We first noted Wall Street’s misguided plan to feed its securitization machine with peer-to-peer (P2P) loans back in May 2015 (see “What Bubble? Wall Street To Turn P2P Loans Into CDOs“).  Obviously we warned then that the voracious demand for P2P loans was a direct product of central bank policies that had sent investors searching far and wide for yield leaving them so desperate they were willing to gamble on the payment streams generated by loans made on peer-to-peer platforms.

In addition to the pure lunacy of using unsecured, low/no-doc, micro-loans as collateral for a CDO, we pointed out that the very nature of P2P loans meant that borrower creditworthiness likely deteriorated as soon as loans were issued.  The credit deterioration stemmed from the fact that many borrowers were simply using P2P loan proceeds to repay higher-interest credit card debt.  That said, after paying off that credit card, many people simply proceeded to max it out again leaving them with twice the original amount of debt.

And, sure enough, it only took about a year before the first signs started to emerge that the P2P lending bubble was bursting.  The first such sign came in May 2016 when Lending Club’s stock collapsed 25% in a single day after reporting that their write-off rates were trending at 7%-8% or roughly double the forecasted rate (we wrote about it here “P2P Bubble Bursts? LendingClub Stock Plummets 25% After CEO Resigns On Internal Loan Review“). 

Now, signs are starting to emerge that Lending Club isn’t the only P2P lender with deteriorating credit metrics.  As Bloomberg points out, less than year after wall street launched the P2P CDO, one of the first such securities backed by loans from LoanDepot has already experienced such high default and delinquency rates that cash flow triggers have been tripped cutting off cash flow to the lowest-rating tranches. 

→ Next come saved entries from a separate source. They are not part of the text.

(** The [while True] loop; it yields the commit message in force at the
    [break].  One unit of fuel pays for one turn. *)
Fixpoint resolve_conflicts (fuel : nat) (commit_message cwd : string) : M string :=
  match fuel with
  | O => out_of_fuel
  | S fuel' =>
      status ← _GetCommandStdout ["git"; "status"; "--porcelain"] cwd false;
      let conflicts := findall_conflicts status in
      match conflicts with
      | [] => mret commit_message
      | _ =>
          let conflicts_string := join nl conflicts in
          new_commit_message ←
            ask (raw_input (conflict_prompt conflicts_string commit_message))
                (fun r => Some (EPrompt (conflict_prompt conflicts_string commit_message) r));
          resolve_conflicts fuel'
            (if truthy (PStr new_commit_message) then new_commit_message
             else commit_message) cwd
      end
  end.

Definition _CheckNoConflictsAndCommitMerge (fuel : nat) (commit_message cwd : string)
    : M unit :=
  status ← _GetCommandStdout ["git"; "status"; "--porcelain"] cwd false;
  let conflicts_deleted_by_us := findall_deleted_by_us status in
  (match conflicts_deleted_by_us with
   | [] => mret tt
   | _ =>
       print ("Keeping ours for the following locally deleted files." ++ nl ++ "  " ++
              join (nl ++ "  ") conflicts_deleted_by_us);;
       _GetCommandStdout (["git"; "rm"; "-rf"; "--ignore-unmatch"] ++
                          conflicts_deleted_by_us) cwd false;;
       mret tt
   end);;
  commit_message' ← resolve_conflicts fuel commit_message cwd;
  _GetCommandStdout ["git"; "commit"; "-m"; commit_message'] cwd false;;
  mret tt.

Definition _ModifiedFilesInIndex (cwd : string) : M bool :=
  status ← _GetCommandStdout ["git"; "status"; "--porcelain"] cwd false;
  mret (search_staged status).
(** * Academic grievance DSS: the mock rule engine and the fairness scorer

    A shallow embedding of
    - [backend/services/mock_rule_engine_service.py] (class
      [MockRuleEngineService]) and
    - [backend/services/fairness_service.py] (class [FairnessService]),
    with the properties of the evaluation trace, the conflict records, the
    consistency score, the anomaly test and the recommendation bands, and
    of
    - [backend/services/mock_database_service.py] (class
      [MockDatabaseService]) and
    - the route [submit_grievance] of [backend/api/routes/grievances.py]
    on top of them.

    Python dictionaries are finite maps from strings to scalar values, a
    missing key is a lookup that gives [None], and an exception is an
    explicit [Raise] result.  Python numbers are read as exact rationals:
    an [int] or a finite [float] denotes the rational it is written as, and
    arithmetic on them is exact.  The float NaN, on which every comparison
    is false, is no value of the embedding, and neither is a grievance
    whose ['parameters'] entry is present without being a dictionary; the
    statements that depend on it say so. *)

From Stdlib Require Import ZArith QArith Qround Qabs List String Bool Lia Lqa
  Sorted.
From stdpp Require Import base option gmap strings.

Import ListNotations.
Local Open Scope string_scope.
Local Open Scope list_scope.

(** ** Python values, truth, comparison and exceptions *)

Module Py.

(** The scalars a JSON-decoded [Dict[str, Any]] carries. *)
Inductive value : Type :=
| VNone
| VBool (b : bool)
| VNum (q : Q)
| VStr (s : string).

Inductive exn : Type :=
| TypeError
| IndexError.

Inductive result (A : Type) : Type :=
| Ok (a : A)
| Raise (e : exn).
Arguments Ok {A} a.
Arguments Raise {A} e.

Definition bind {A B} (m : result A) (k : A -> result B) : result B :=
  match m with
  | Ok a => k a
  | Raise e => Raise e
  end.

(** [bool] is a subclass of [int]: [True] is 1 and [False] is 0. *)
Definition num_of (v : value) : option Q :=
  match v with
  | VBool true => Some 1%Q
  | VBool false => Some 0%Q
  | VNum q => Some q
  | VNone | VStr _ => None
  end.

Definition Qltb (x y : Q) : bool := negb (Qle_bool y x).

(** [bool(v)]. *)
Definition truthy (v : value) : bool :=
  match v with
  | VNone => false
  | VBool b => b
  | VNum q => negb (Qeq_bool q 0)
  | VStr s => negb (String.eqb s "")
  end.

(** [v < c], [v <= c], [v > c], [v >= c] against a numeric literal [c]:
    ordering a string or [None] with a number raises [TypeError]. *)
Definition lt (v : value) (c : Q) : result bool :=
  match num_of v with
  | Some q => Ok (Qltb q c)
  | None => Raise TypeError
  end.

Definition le (v : value) (c : Q) : result bool :=
  match num_of v with
  | Some q => Ok (Qle_bool q c)
  | None => Raise TypeError
  end.

Definition gt (v : value) (c : Q) : result bool :=
  match num_of v with
  | Some q => Ok (Qltb c q)
  | None => Raise TypeError
  end.

Definition ge (v : value) (c : Q) : result bool :=
  match num_of v with
  | Some q => Ok (Qle_bool c q)
  | None => Raise TypeError
  end.

(** [a == b]; never raises. *)
Definition equal (a b : value) : bool :=
  match num_of a, num_of b with
  | Some x, Some y => Qeq_bool x y
  | None, None =>
      match a, b with
      | VNone, VNone => true
      | VStr s, VStr t => String.eqb s t
      | _, _ => false
      end
  | _, _ => false
  end.

(** [d.get(key)] and [d.get(key, dflt)]. *)
Definition get (d : gmap string value) (key : string) : value :=
  default VNone (d !! key).

Definition get_or (d : gmap string value) (key : string) (dflt : value) : value :=
  default dflt (d !! key).
(** * Daily-amount decomposition of Superfluid stream periods

    A shallow embedding of [src/result-mapper.js]: the clipping of a stream
    period to a reporting window ([getDailyAmounts]) and the splitting of the
    clipped interval at UTC midnights ([calculateDailyAmounts] and its
    helpers), followed by the properties the specification states about them.

    Numbers are exact integers ([Z]): timestamps are whole seconds and the
    flow rate is a signed integer, as in the data model of the specification.
    The rounding of JavaScript doubles is outside this model. *)

From Equations Require Import Equations.
From Stdlib Require Import ZArith List Bool Lia Sorted.
From Stdlib Require String.
Import ListNotations.
Import String.StringSyntax.
Delimit Scope string_scope with string.
Bind Scope string_scope with String.string.

Local Open Scope Z_scope.

(** ** The part of [moment] the program uses *)

Module Moment.

(** A moment in UTC mode: every moment of the program is made by
    [moment.unix(..).utc()] or cloned from one, so the only state is the
    number of milliseconds since the epoch.  The program clones a moment
    before every [add], [subtract] and [startOf] (or re-binds the variable
    it mutates), so no mutation is observable through an alias and the
    operations are modelled as pure functions. *)
Record t : Set := mk { valueOf : Z }.

Definition MS_PER_SECOND : Z := 1000.
Definition MS_PER_DAY : Z := 86400000.

(** [moment.unix(s).utc()] *)
Definition of_unix (s : Z) : t := mk (s * MS_PER_SECOND).

(** [m.unix()]: [Math.floor(m.valueOf() / 1000)] *)
Definition unix (m : t) : Z := valueOf m / MS_PER_SECOND.

(** [m.clone()] *)
Definition clone (m : t) : t := m.

(** [m.add(n, 'days')] and [m.subtract(n, 'days')]; a UTC day has exactly
    86400 seconds. *)
Definition add_days (n : Z) (m : t) : t := mk (valueOf m + n * MS_PER_DAY).
Definition subtract_days (n : Z) (m : t) : t := mk (valueOf m - n * MS_PER_DAY).

(** [m.startOf('day')] in UTC mode: the time minus its non-negative
    remainder modulo one day. *)
Definition startOf_day (m : t) : t := mk (valueOf m - valueOf m mod MS_PER_DAY).

(** [a.isAfter(b)] and [a.isSame(b)] *)
Definition isAfter (a b : t) : bool := valueOf b <? valueOf a.
Definition isSame (a b : t) : bool := valueOf a =? valueOf b.

(** [a.diff(b, 'seconds')]: the difference in milliseconds divided by 1000
    and truncated towards zero. *)
Definition diff_seconds (a b : t) : Z := Z.quot (valueOf a - valueOf b) MS_PER_SECOND.

End Moment.

(** ** Records of the program *)

(** The fields of a stream period that [getDailyAmounts] reads.
    [stoppedAtTimestamp] is [None] for JavaScript's [null]. *)
Record StreamPeriod : Set := mkStreamPeriod {
  startedAtTimestamp : Z;
  stoppedAtTimestamp : option Z;
  flowRate : Z
}.

Record DailyAmount : Set := mkDailyAmount {
  startTime : Z;
  endTime : Z;
  quantityInToken : Z
}.

(** [l.at(-1)]: the last element of an array, [undefined] when it is empty. *)
Definition at_last {A : Type} (l : list A) : option A := hd_error (rev l).

(** The object returned by [calculateDailyAmountsForFullDaysBetween]. *)
Record FullDays : Set := mkFullDays {
  fullDayAmounts : list DailyAmount;
  lastEndTime : Moment.t
}.

(** ** The decomposition engine *)

Definition createDailyAmount (startTime endTime : Moment.t) (quantityInToken : Z) : DailyAmount :=
  mkDailyAmount (Moment.unix startTime) (Moment.unix endTime) quantityInToken.

Definition getFlowedTokenQuantityBetween (startTime endTime : Moment.t) (flowRate : Z) : Z :=
  Moment.diff_seconds endTime startTime * flowRate.

Definition calculateFirstDailyAmount (startMoment endMoment : Moment.t) (spansDays : bool)
    (flowRate : Z) : DailyAmount :=
  let firstEndTime :=
    if spansDays
    then Moment.startOf_day (Moment.add_days 1 (Moment.clone startMoment))
    else endMoment in
  let firstTokenQuantity := getFlowedTokenQuantityBetween startMoment firstEndTime flowRate in
  createDailyAmount startMoment firstEndTime firstTokenQuantity.

Definition calculateLastDailyAmount (lastStartTime endMoment : Moment.t) (flowRate : Z) : DailyAmount :=
  let quantityInToken := getFlowedTokenQuantityBetween lastStartTime endMoment flowRate in
  createDailyAmount lastStartTime endMoment quantityInToken.

(** The condition and the body of the [while] loop of
    [calculateDailyAmountsForFullDaysBetween].  The loop state is the pair of
    the variable [startOfNextFullDay] and the array [fullDayAmounts]. *)
Definition fullDaysCond (endMoment startOfNextFullDay : Moment.t) : bool :=
  Moment.isAfter endMoment startOfNextFullDay || Moment.isSame endMoment startOfNextFullDay.

Definition fullDaysAmount (startOfNextFullDay : Moment.t) (flowRate : Z) : DailyAmount :=
  let startTime :=
    Moment.startOf_day (Moment.subtract_days 1 (Moment.clone startOfNextFullDay)) in
  let endTime := Moment.clone startOfNextFullDay in
  let quantityInToken := getFlowedTokenQuantityBetween startTime endTime flowRate in
  createDailyAmount startTime endTime quantityInToken.

Definition fullDaysAdvance (startOfNextFullDay : Moment.t) : Moment.t :=
  Moment.startOf_day (Moment.add_days 1 startOfNextFullDay).

(** The number of day boundaries between the loop variable and the end
    moment; it decreases at every iteration. *)
Definition fullDaysMeasure (endMoment startOfNextFullDay : Moment.t) : nat :=
  Z.to_nat (Moment.valueOf endMoment / Moment.MS_PER_DAY
            - Moment.valueOf startOfNextFullDay / Moment.MS_PER_DAY + 1).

The $140mm private security, called MPLT 2014-LD1, was issued by Jefferies in November 2015 and, less than 1 year after it’s issuance, cumulative losses rose to 4.97% in September, breaching the 4.9% “trigger” for the structure.  And sure enough, the deal was sold to a group of investors that included life insurance company, Catholic Order of Foresters.

But, as Bloomberg noted, the LoanDepot deal wasn’t the only one to breach covenants in less than a year.  Two other Jefferies securitizations backed by loans made by the online startups CircleBack Lending and OnDeck Capital have also breached triggers.

For some reason the following clip from the “Big Short” comes to mind…“short everything that guy has touched.”